- **Action item**:
Once the line containing "voters_fold idx (n_voters_base" is found in the entries below, restate it and each following line word for word, stopping after the line containing "Definition quorum (n".

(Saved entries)
(* ===== verification/RaftLogFacts.v ===== *)
(** * Laws of the in-memory log

    Shared lemmas about [RaftLog]: lookup by index, the effect of [push],
    [truncate_from], [compact] and [slice] on lookups, and preservation of
    contiguity (the [debug_assert]s of crates/raft/src/log.rs). *)

From S2P Require Import Prelude RaftTypes RaftLog.
Local Open Scope N_scope.

Create HintDb raft discriminated.

Section facts.
Implicit Types (l : RaftLog) (e : Entry) (i : Index).

Lemma get_Some l i e :
  RL.get l i = Some e ↔ snap_index l < i ∧ entries l !! RL.pos l i = Some e.
Proof.
  unfold RL.get, RL.last_index, RL.pos. split.
  - destruct (i <=? snap_index l) eqn:H1; simpl; [done|].
    destruct (_ <? i) eqn:H2; [done|]. intros ->. split; [lia|done].
  - intros [Hlt Hlk]. pose proof (lookup_lt_Some _ _ _ Hlk).
    destruct (i <=? snap_index l) eqn:H1; [lia|].
    destruct (_ <? i) eqn:H2; simpl; [lia|done].
Qed.

Lemma get_None l i : RL.get l i = None ↔ i ≤ snap_index l ∨ RL.last_index l < i.
Proof.
  rewrite eq_None_not_Some. split.
  - intros Hn. destruct (decide (i ≤ snap_index l)) as [|Hlt]; [by left|right].
    apply N.nle_gt. intros Hle. apply Hn. unfold RL.last_index in Hle.
    destruct (lookup_lt_is_Some_2 (entries l) (RL.pos l i)) as [e He].
    { unfold RL.pos. lia. }
    exists e. apply get_Some. split; [lia|done].
  - intros Ho [e [Hlt Hlk%lookup_lt_Some]%get_Some].
    unfold RL.last_index, RL.pos in *. lia.
Qed.

Lemma term_get l i : i ≠ snap_index l → RL.term l i = e_term <$> RL.get l i.
Proof.
  intros Hne. unfold RL.term, RL.get.
  destruct (N.eqb_spec i (snap_index l)); [done|].
  destruct (N.ltb_spec i (snap_index l)), (N.leb_spec i (snap_index l)); simpl; try lia; try done.
  by destruct (_ <? i).
Qed.

Lemma term_snap l : RL.term l (snap_index l) = Some (snap_term l).
Proof. unfold RL.term. by rewrite N.eqb_refl. Qed.

Lemma term_Some l i t :
  RL.term l i = Some t ↔
  (i = snap_index l ∧ t = snap_term l) ∨ (∃ e, RL.get l i = Some e ∧ e_term e = t).
Proof.
  destruct (decide (i = snap_index l)) as [->|Hne].
  - rewrite term_snap. split; [intros [= <-]; by left|].
    intros [[_ ->]|(e & [Hlt _]%get_Some & _)]; [done|lia].
  - rewrite term_get by done. rewrite fmap_Some. split.
    + intros (e & He & ->). right. eauto.
    + intros [[? _]|(e & He & <-)]; [done|eauto].
Qed.

Lemma term_bounds l i t : RL.term l i = Some t → snap_index l ≤ i ≤ RL.last_index l.
Proof.
  intros [[-> _]|(e & He & _)]%term_Some; unfold RL.last_index.
  - lia.
  - apply get_Some in He as [? Hlk%lookup_lt_Some]. unfold RL.pos in *. lia.
Qed.

Lemma term_is_Some l i : snap_index l ≤ i ≤ RL.last_index l → is_Some (RL.term l i).
Proof.
  intros Hi. destruct (decide (i = snap_index l)) as [->|Hne].
  { rewrite term_snap. eauto. }
  rewrite term_get by done. apply fmap_is_Some.
  destruct (RL.get l i) eqn:Hg; [eauto|]. apply get_None in Hg. lia.
Qed.

Lemma get_index l i e : RL.contiguous l → RL.get l i = Some e → e_index e = i.
Proof.
  intros Hc [Hlt Hlk]%get_Some. rewrite (Hc _ _ Hlk). unfold RL.pos. lia.
Qed.

Lemma elem_of_get l e :
  RL.contiguous l → e ∈ entries l ↔ RL.get l (e_index e) = Some e.
Proof.
  intros Hc. split.
  - intros [k Hk]%list_elem_of_lookup_1. apply get_Some.
    rewrite (Hc _ _ Hk). split; [lia|]. unfold RL.pos.
    by replace (N.to_nat _) with k by lia.
  - intros [_ Hlk]%get_Some. by eapply list_elem_of_lookup_2.
Qed.

(** *** Growing the log *)

Lemma last_index_push l e : RL.last_index (RL.push l e) = RL.last_index l + 1.
Proof. unfold RL.last_index. simpl. rewrite length_app. simpl. lia. Qed.

Lemma get_push_old l e i : i ≤ RL.last_index l → RL.get (RL.push l e) i = RL.get l i.
Proof.
  intros Hi. destruct (RL.get l i) as [e'|] eqn:Hg.
  - apply get_Some in Hg as [Hlt Hlk]. apply get_Some. split; [done|].
    change (RL.pos (RL.push l e) i) with (RL.pos l i). simpl.
    rewrite lookup_app_l; [done|]. by eapply lookup_lt_Some.
  - apply get_None in Hg. apply get_None. simpl. rewrite last_index_push. lia.
Qed.

Lemma get_push_new l e : RL.get (RL.push l e) (RL.last_index l + 1) = Some e.
Proof.
  apply get_Some. simpl. unfold RL.last_index, RL.pos. simpl. split; [lia|].
  rewrite lookup_app_r by lia.
  by replace (N.to_nat _ - length (entries l))%nat with 0%nat by lia.
Qed.

Lemma contiguous_push l e :
  RL.contiguous l → e_index e = RL.last_index l + 1 → RL.contiguous (RL.push l e).
Proof.
  intros Hc He i e' Hi. simpl in *. apply lookup_app_Some in Hi as [Hi|[Hge Hi]].
  - by apply Hc.
  - destruct (i - length (entries l))%nat eqn:Hz; simplify_eq/=.
    rewrite He. unfold RL.last_index. lia.
Qed.

(** A run of entries with consecutive indices starting at [i]. *)
Definition consecutive (i : Index) (es : list Entry) : Prop :=
  ∀ k e, es !! k = Some e → e_index e = i + N.of_nat k.

Lemma consecutive_cons i e es :
  consecutive i (e :: es) ↔ e_index e = i ∧ consecutive (i + 1) es.
Proof.
  split.
  - intros H. split; [rewrite (H 0%nat e eq_refl); lia|].
    intros k e' Hk. rewrite (H (S k) e' Hk). lia.
  - intros [He H] [|k] e' Hk; simplify_eq/=; [lia|]. rewrite (H k e' Hk). lia.
Qed.

Lemma consecutive_drop i es k : consecutive i es → consecutive (i + N.of_nat k) (drop k es).
Proof. intros H j e Hj. rewrite lookup_drop in Hj. rewrite (H _ _ Hj). lia. Qed.

Lemma consecutive_take i es k : consecutive i es → consecutive i (take k es).
Proof. intros H j e [Hj _]%lookup_take_Some. eauto. Qed.

Lemma consecutive_app i es1 es2 :
  consecutive i es1 → consecutive (i + N.of_nat (length es1)) es2 → consecutive i (es1 ++ es2).
Proof.
  intros H1 H2 k e [Hk|[Hge Hk]]%lookup_app_Some; [eauto|]. rewrite (H2 _ _ Hk). lia.
Qed.

Lemma contiguous_consecutive l : RL.contiguous l ↔ consecutive (snap_index l + 1) (entries l).
Proof. done. Qed.

Lemma foldl_push l es :
  foldl RL.push l es = mkLog (snap_index l) (snap_term l) (entries l ++ es).
Proof.
  revert l. induction es as [|e es IH]; intros l; simpl.
  - rewrite app_nil_r. by destruct l.
  - rewrite IH. simpl. by rewrite <-app_assoc.
Qed.

Lemma contiguous_foldl_push l es :
  RL.contiguous l → consecutive (RL.last_index l + 1) es → RL.contiguous (foldl RL.push l es).
Proof.
  rewrite foldl_push, !contiguous_consecutive. simpl. intros H1 H2.
  apply consecutive_app; [done|]. unfold RL.last_index in H2.
  by replace (snap_index l + 1 + N.of_nat (length (entries l)))
    with (snap_index l + N.of_nat (length (entries l)) + 1) by lia.
Qed.

(** *** Cutting the log *)

Lemma truncate_from_Some l i l' :
  RL.truncate_from l i = Some l' →
  snap_index l < i ∧ l' = mkLog (snap_index l) (snap_term l) (take (RL.pos l i) (entries l)).
Proof.
  unfold RL.truncate_from. destruct (N.leb_spec i (snap_index l)); [done|].
  intros [= <-]. split; [done|]. f_equal.
  destruct (Nat.min_spec (RL.pos l i) (length (entries l))) as [[? ->]|[? ->]]; [done|].
  rewrite !take_ge by lia. done.
Qed.

Lemma contiguous_truncate l i l' :
  RL.contiguous l → RL.truncate_from l i = Some l' → RL.contiguous l'.
Proof.
  intros Hc [_ ->]%truncate_from_Some. apply contiguous_consecutive. simpl.
  by apply consecutive_take.
Qed.

Lemma last_index_truncate l i l' :
  RL.truncate_from l i = Some l' → i ≤ RL.last_index l + 1 → RL.last_index l' + 1 = i.
Proof.
  intros [? ->]%truncate_from_Some Hi. unfold RL.last_index, RL.pos in *. simpl.
  rewrite length_take. lia.
Qed.

Lemma get_truncate l i l' j :
  RL.truncate_from l i = Some l' → RL.get l' j = if j <? i then RL.get l j else None.
Proof.
  intros [Hi ->]%truncate_from_Some. apply option_eq. intros e.
  rewrite get_Some. change (RL.pos (mkLog _ _ _) j) with (RL.pos l j). simpl.
  rewrite lookup_take_Some. destruct (N.ltb_spec j i); rewrite ?get_Some; unfold RL.pos.
  - split; [intros (?&?&?); done|]. intros [??]. split_and!; [done..|lia].
  - split; [|done]. intros (?&?&?). lia.
Qed.

Lemma last_index_compact l i t :
  snap_index l ≤ i ≤ RL.last_index l → RL.last_index (RL.compact l i t) = RL.last_index l.
Proof.
  intros Hi. unfold RL.compact. destruct (N.leb_spec i (snap_index l)); [done|].
  unfold RL.last_index in *. simpl. rewrite length_drop. lia.
Qed.

Lemma compact_eq l i t :
  snap_index l < i ≤ RL.last_index l →
  RL.compact l i t = mkLog i t (drop (N.to_nat (i - snap_index l)) (entries l)).
Proof.
  intros Hi. unfold RL.compact. destruct (N.leb_spec i (snap_index l)); [lia|].
  unfold RL.last_index in Hi. by rewrite Nat.min_l by lia.
Qed.

Lemma contiguous_compact l i t :
  RL.contiguous l → i ≤ RL.last_index l → RL.contiguous (RL.compact l i t).
Proof.
  intros Hc Hi. destruct (decide (i ≤ snap_index l)).
  { unfold RL.compact. by destruct (N.leb_spec i (snap_index l)); [|lia]. }
  rewrite compact_eq by lia. apply contiguous_consecutive. simpl.
  apply contiguous_consecutive, (consecutive_drop _ _ (N.to_nat (i - snap_index l))) in Hc.
  by replace (i + 1) with (snap_index l + 1 + N.of_nat (N.to_nat (i - snap_index l))) by lia.
Qed.

Lemma get_compact l i t j :
  snap_index l < i ≤ RL.last_index l → i < j → RL.get (RL.compact l i t) j = RL.get l j.
Proof.
  intros Hi Hj. rewrite compact_eq by done. apply option_eq. intros e.
  rewrite !get_Some. unfold RL.pos. simpl. rewrite lookup_drop.
  replace (N.to_nat (i - snap_index l) + N.to_nat (j - i - 1))%nat
    with (N.to_nat (j - snap_index l - 1)) by lia.
  split; intros [??]; split; try done; lia.
Qed.

(** *** Slices *)

Lemma slice_lookup l from max k e :
  snap_index l < from → RL.slice l from max !! k = Some e → RL.get l (from + N.of_nat k) = Some e.
Proof.
  intros Hf. unfold RL.slice. rewrite N.max_l by (unfold RL.first_index; lia).
  destruct (N.ltb_spec (RL.last_index l) from); [done|].
  rewrite lookup_take_Some, lookup_drop. intros [Hlk Hk]. apply get_Some.
  split; [lia|]. rewrite <-Hlk. f_equal. unfold RL.pos. lia.
Qed.

Lemma slice_consecutive l from max :
  RL.contiguous l → snap_index l < from → consecutive from (RL.slice l from max).
Proof.
  intros Hc Hf k e Hk. eapply slice_lookup in Hk; [|done]. by eapply get_index.
Qed.

Lemma length_slice l from max :
  snap_index l < from →
  length (RL.slice l from max) = Nat.min max (N.to_nat (RL.last_index l + 1 - from)).
Proof.
  intros Hf. unfold RL.slice. rewrite N.max_l by (unfold RL.first_index; lia).
  destruct (N.ltb_spec (RL.last_index l) from); simpl; [lia|].
  rewrite length_take, length_drop. unfold RL.last_index, RL.pos in *. lia.
Qed.

End facts.

#[export] Hint Resolve contiguous_push contiguous_foldl_push contiguous_truncate
  contiguous_compact consecutive_drop consecutive_take : raft.
Definition set_cfg (v : Config) (n : RaftNode) : RaftNode :=
  mkNode v (n_log n) (n_hs n) (n_role n) (n_leader_id n) (n_commit n) (n_snapshot n)
     (n_voters_base n) (n_election_elapsed n) (n_randomized_timeout n)
     (n_heartbeat_elapsed n) (n_tick_counter n) (n_votes n) (n_prs n)
     (n_read_ctx_counter n) (n_pending_reads n) (n_out n) (n_rng n).
Definition set_log (v : RaftLog) (n : RaftNode) : RaftNode :=
  mkNode (n_cfg n) v (n_hs n) (n_role n) (n_leader_id n) (n_commit n) (n_snapshot n)
     (n_voters_base n) (n_election_elapsed n) (n_randomized_timeout n)
     (n_heartbeat_elapsed n) (n_tick_counter n) (n_votes n) (n_prs n)
     (n_read_ctx_counter n) (n_pending_reads n) (n_out n) (n_rng n).
Definition set_hs (v : HardState) (n : RaftNode) : RaftNode :=
  mkNode (n_cfg n) (n_log n) v (n_role n) (n_leader_id n) (n_commit n) (n_snapshot n)
     (n_voters_base n) (n_election_elapsed n) (n_randomized_timeout n)
     (n_heartbeat_elapsed n) (n_tick_counter n) (n_votes n) (n_prs n)
     (n_read_ctx_counter n) (n_pending_reads n) (n_out n) (n_rng n).
Definition set_role (v : Role) (n : RaftNode) : RaftNode :=
  mkNode (n_cfg n) (n_log n) (n_hs n) v (n_leader_id n) (n_commit n) (n_snapshot n)
     (n_voters_base n) (n_election_elapsed n) (n_randomized_timeout n)
     (n_heartbeat_elapsed n) (n_tick_counter n) (n_votes n) (n_prs n)
     (n_read_ctx_counter n) (n_pending_reads n) (n_out n) (n_rng n).
Definition set_leader_id (v : option NodeId) (n : RaftNode) : RaftNode :=
  mkNode (n_cfg n) (n_log n) (n_hs n) (n_role n) v (n_commit n) (n_snapshot n)
     (n_voters_base n) (n_election_elapsed n) (n_randomized_timeout n)
     (n_heartbeat_elapsed n) (n_tick_counter n) (n_votes n) (n_prs n)
     (n_read_ctx_counter n) (n_pending_reads n) (n_out n) (n_rng n).
Definition set_commit (v : Index) (n : RaftNode) : RaftNode :=
  mkNode (n_cfg n) (n_log n) (n_hs n) (n_role n) (n_leader_id n) v (n_snapshot n)
     (n_voters_base n) (n_election_elapsed n) (n_randomized_timeout n)
     (n_heartbeat_elapsed n) (n_tick_counter n) (n_votes n) (n_prs n)
     (n_read_ctx_counter n) (n_pending_reads n) (n_out n) (n_rng n).
Definition set_snapshot (v : option Snapshot) (n : RaftNode) : RaftNode :=
  mkNode (n_cfg n) (n_log n) (n_hs n) (n_role n) (n_leader_id n) (n_commit n) v
     (n_voters_base n) (n_election_elapsed n) (n_randomized_timeout n)
     (n_heartbeat_elapsed n) (n_tick_counter n) (n_votes n) (n_prs n)
     (n_read_ctx_counter n) (n_pending_reads n) (n_out n) (n_rng n).
Definition set_voters_base (v : list NodeId) (n : RaftNode) : RaftNode :=
  mkNode (n_cfg n) (n_log n) (n_hs n) (n_role n) (n_leader_id n) (n_commit n) (n_snapshot n) v
     (n_election_elapsed n) (n_randomized_timeout n) (n_heartbeat_elapsed n)
     (n_tick_counter n) (n_votes n) (n_prs n) (n_read_ctx_counter n) (n_pending_reads n)
     (n_out n) (n_rng n).
Definition set_election_elapsed (v : N) (n : RaftNode) : RaftNode :=
  mkNode (n_cfg n) (n_log n) (n_hs n) (n_role n) (n_leader_id n) (n_commit n) (n_snapshot n)
     (n_voters_base n) v (n_randomized_timeout n) (n_heartbeat_elapsed n)
     (n_tick_counter n) (n_votes n) (n_prs n) (n_read_ctx_counter n) (n_pending_reads n)
     (n_out n) (n_rng n).
Definition set_randomized_timeout (v : N) (n : RaftNode) : RaftNode :=
  mkNode (n_cfg n) (n_log n) (n_hs n) (n_role n) (n_leader_id n) (n_commit n) (n_snapshot n)
     (n_voters_base n) (n_election_elapsed n) v (n_heartbeat_elapsed n) (n_tick_counter n)
     (n_votes n) (n_prs n) (n_read_ctx_counter n) (n_pending_reads n) (n_out n) (n_rng n).
Definition set_heartbeat_elapsed (v : N) (n : RaftNode) : RaftNode :=
  mkNode (n_cfg n) (n_log n) (n_hs n) (n_role n) (n_leader_id n) (n_commit n) (n_snapshot n)
     (n_voters_base n) (n_election_elapsed n) (n_randomized_timeout n) v
     (n_tick_counter n) (n_votes n) (n_prs n) (n_read_ctx_counter n) (n_pending_reads n)
     (n_out n) (n_rng n).
Definition set_tick_counter (v : N) (n : RaftNode) : RaftNode :=
  mkNode (n_cfg n) (n_log n) (n_hs n) (n_role n) (n_leader_id n) (n_commit n) (n_snapshot n)
     (n_voters_base n) (n_election_elapsed n) (n_randomized_timeout n)
     (n_heartbeat_elapsed n) v (n_votes n) (n_prs n) (n_read_ctx_counter n)
     (n_pending_reads n) (n_out n) (n_rng n).
Definition set_votes (v : gmap NodeId bool) (n : RaftNode) : RaftNode :=
  mkNode (n_cfg n) (n_log n) (n_hs n) (n_role n) (n_leader_id n) (n_commit n) (n_snapshot n)
     (n_voters_base n) (n_election_elapsed n) (n_randomized_timeout n)
     (n_heartbeat_elapsed n) (n_tick_counter n) v (n_prs n) (n_read_ctx_counter n)
     (n_pending_reads n) (n_out n) (n_rng n).
Definition set_prs (v : gmap NodeId Progress) (n : RaftNode) : RaftNode :=
  mkNode (n_cfg n) (n_log n) (n_hs n) (n_role n) (n_leader_id n) (n_commit n) (n_snapshot n)
     (n_voters_base n) (n_election_elapsed n) (n_randomized_timeout n)
     (n_heartbeat_elapsed n) (n_tick_counter n) (n_votes n) v (n_read_ctx_counter n)
     (n_pending_reads n) (n_out n) (n_rng n).
Definition set_read_ctx_counter (v : N) (n : RaftNode) : RaftNode :=
  mkNode (n_cfg n) (n_log n) (n_hs n) (n_role n) (n_leader_id n) (n_commit n) (n_snapshot n)
     (n_voters_base n) (n_election_elapsed n) (n_randomized_timeout n)
     (n_heartbeat_elapsed n) (n_tick_counter n) (n_votes n) (n_prs n) v
     (n_pending_reads n) (n_out n) (n_rng n).
Definition set_pending_reads (v : list (N * N * Index)) (n : RaftNode) : RaftNode :=
  mkNode (n_cfg n) (n_log n) (n_hs n) (n_role n) (n_leader_id n) (n_commit n) (n_snapshot n)
     (n_voters_base n) (n_election_elapsed n) (n_randomized_timeout n)
     (n_heartbeat_elapsed n) (n_tick_counter n) (n_votes n) (n_prs n)
     (n_read_ctx_counter n) v (n_out n) (n_rng n).
Definition set_out (v : Output) (n : RaftNode) : RaftNode :=
  mkNode (n_cfg n) (n_log n) (n_hs n) (n_role n) (n_leader_id n) (n_commit n) (n_snapshot n)
     (n_voters_base n) (n_election_elapsed n) (n_randomized_timeout n)
     (n_heartbeat_elapsed n) (n_tick_counter n) (n_votes n) (n_prs n)
     (n_read_ctx_counter n) (n_pending_reads n) v (n_rng n).
Definition set_rng (v : N) (n : RaftNode) : RaftNode :=
  mkNode (n_cfg n) (n_log n) (n_hs n) (n_role n) (n_leader_id n) (n_commit n) (n_snapshot n)
     (n_voters_base n) (n_election_elapsed n) (n_randomized_timeout n)
     (n_heartbeat_elapsed n) (n_tick_counter n) (n_votes n) (n_prs n)
     (n_read_ctx_counter n) (n_pending_reads n) (n_out n) v.

(** ** Getters *)

Definition node_id (n : RaftNode) : NodeId := c_id (n_cfg n).
Definition node_term (n : RaftNode) : Term := hs_term (n_hs n).
Definition is_leader (n : RaftNode) : bool := bool_decide (n_role n = Leader).

(** One conf-change entry applied to a voter list. *)
Definition apply_conf (v : list NodeId) (p : EntryPayload) : list NodeId :=
  match p with
  | ConfChangeP (AddNode id) => if decide (id ∈ v) then v else v ++ [id]
  | ConfChangeP (RemoveNode id) => filter (λ x, x ≠ id) v
  | _ => v
  end.

Fixpoint voters_fold (idx : Index) (v : list NodeId) (es : list Entry) : list NodeId :=
  match es with
  | [] => v
  | e :: es =>
    if idx <? e_index e then v else voters_fold idx (apply_conf v (e_payload e)) es
  end.

Definition voters_at (n : RaftNode) (idx : Index) : list NodeId :=
  voters_fold idx (n_voters_base n) (entries (n_log n)).

Definition voters (n : RaftNode) : list NodeId := voters_at n (RL.last_index (n_log n)).

Definition quorum (n : RaftNode) : nat := (length (voters n) / 2 + 1)%nat.

Definition lease_valid (n : RaftNode) : bool :=
  if decide (n_role n ≠ Leader) then false
  else
    let ticks := (λ v, if v =? node_id n then n_tick_counter n
                       else from_option pr_last_resp_tick 0 (n_prs n !! v)) <$> voters n in
    match sort_desc ticks !! (quorum n - 1)%nat with
    | None => false
    | Some quorum_tick => n_tick_counter n - quorum_tick <? c_election_tick_min (n_cfg n)
    end.

Definition take_output (n : RaftNode) : RaftNode * Output :=
  (set_out default_out n, n_out n).

(** ** Pseudo-random election timeouts *)

Definition next_rand (n : RaftNode) : RaftNode * N :=
  let x := n_rng n in
  let x := (x ^^ (x >>w 12))%u64 in
  let x := (x ^^ (x <<w 25))%u64 in
  let x := (x ^^ (x >>w 27))%u64 in
  (set_rng x n, (x *w 0x2545F4914F6CDD1D)%u64).

Definition reset_election_timer (n : RaftNode) : RaftNode :=
  let c := n_cfg n in
  let span := N.max (wrapping_sub 32 (c_election_tick_max c) (c_election_tick_min c)) 1 in
  let '(n, r) := next_rand n in
  set_election_elapsed 0
    (set_randomized_timeout (wrapping_add 32 (c_election_tick_min c) (wrap 32 (r mod span))) n).

(** [RaftNode::new]. *)
Definition node_new (cfg : Config) (initial_voters : list NodeId) (p : Persisted) : RaftNode :=
  let '(si, st, vb, snap) :=
    match p_snapshot p with
    | Some s => (s_last_index s, s_last_term s, s_voters s, p_snapshot p)
    | None => (0, 0, initial_voters, None)
    end in
  let seed := N.lxor (c_seed cfg) (wrapping_mul 64 (c_id cfg) 0x9E3779B97F4A7C15) in
  reset_election_timer
    (mkNode cfg (RL.new si st (p_entries p)) (p_hard_state p) Follower None si snap vb
       0 0 0 0 ∅ ∅ 0 [] default_out (N.lor seed 1)).

(** ** Output and hard state *)

Definition push_msg (m : Message) (n : RaftNode) : RaftNode :=
  set_out (set_o_messages (o_messages (n_out n) ++ [m]) (n_out n)) n.

(** A message stamped with this node's id and current term. *)
Definition send (dst : NodeId) (body : MessageBody) (n : RaftNode) : RaftNode :=
  push_msg (mkMsg (node_id n) dst (node_term n) body) n.

Definition record_hs (n : RaftNode) : RaftNode :=
  set_out (set_o_hard_state (Some (n_hs n)) (n_out n)) n.

Definition set_term (t : Term) (n : RaftNode) : RaftNode :=
  if hs_term (n_hs n) =? t then n
  else record_hs (set_hs (mkHS t (hs_voted_for (n_hs n))) n).

Definition set_vote (v : option NodeId) (n : RaftNode) : RaftNode :=
  if decide (hs_voted_for (n_hs n) = v) then n
  else record_hs (set_hs (mkHS (hs_term (n_hs n)) v) n).

Definition become_follower (t : Term) (leader : option NodeId) (n : RaftNode) : RaftNode :=
  let n := if node_term n <? t then set_vote None (set_term t n) else n in
  let n := set_leader_id leader (set_role Follower n) in
  reset_election_timer (set_pending_reads [] (set_prs ∅ n)).

(** ** Replication *)

Definition sync_progress_with_voters (n : RaftNode) : RaftNode :=
  if decide (n_role n ≠ Leader) then n
  else
    let next := RL.last_index (n_log n) + 1 in
    let vs := voters n in
    let prs1 := foldl (λ prs peer,
      if peer =? node_id n then prs
      else match prs !! peer with
           | Some _ => prs
           | None => <[peer := progress_new next]> prs
           end) (n_prs n) vs in
    set_prs (filter (λ kv, kv.1 ∈ vs) prs1) n.

Definition send_append (peer : NodeId) (n : RaftNode) : RaftNode :=
  let tick_now := n_tick_counter n in
  let retry_after := c_election_tick_min (n_cfg n) in
  match n_prs n !! peer with
  | None => n
  | Some pr =>
    if pr_pending_snapshot pr && (tick_now - pr_snapshot_sent_tick pr <? retry_after) then n
    else
      let pr := set_pr_pending_snapshot false pr in
      let put (pr : Progress) (n : RaftNode) := set_prs (<[peer := pr]> (n_prs n)) n in
      if pr_next pr <=? snap_index (n_log n) then
        match n_snapshot n with
        | Some snap =>
          let pr := set_pr_snapshot_sent_tick tick_now (set_pr_pending_snapshot true pr) in
          send peer (InstallSnapshot snap) (put pr n)
        | None => put pr n
        end
      else
        let prev := pr_next pr - 1 in
        match RL.term (n_log n) prev with
        | None => put pr n
        | Some prev_term =>
          let es := RL.slice (n_log n) (pr_next pr) (c_max_batch_entries (n_cfg n)) in
          let '(es, pr) :=
            match es with
            | [] => (es, pr)
            | _ => if c_max_inflight (n_cfg n) <=? pr_inflight pr
                   then ([], set_pr_inflight (pr_inflight pr - 1) pr)
                   else (es, pr)
            end in
          let k := N.of_nat (length es) in
          let pr := if 0 <? k then
                      set_pr_inflight (pr_inflight pr + 1) (set_pr_next (pr_next pr + k) pr)
                    else pr in
          send peer (AppendEntries prev prev_term es (n_commit n) (n_read_ctx_counter n))
            (put pr n)
        end
  end.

- **Written solution**:
  voters_fold idx (n_voters_base n) (entries (n_log n)).

Definition voters (n : RaftNode) : list NodeId := voters_at n (RL.last_index (n_log n)).

Definition quorum (n : RaftNode) : nat := (length (voters n) / 2 + 1)%nat.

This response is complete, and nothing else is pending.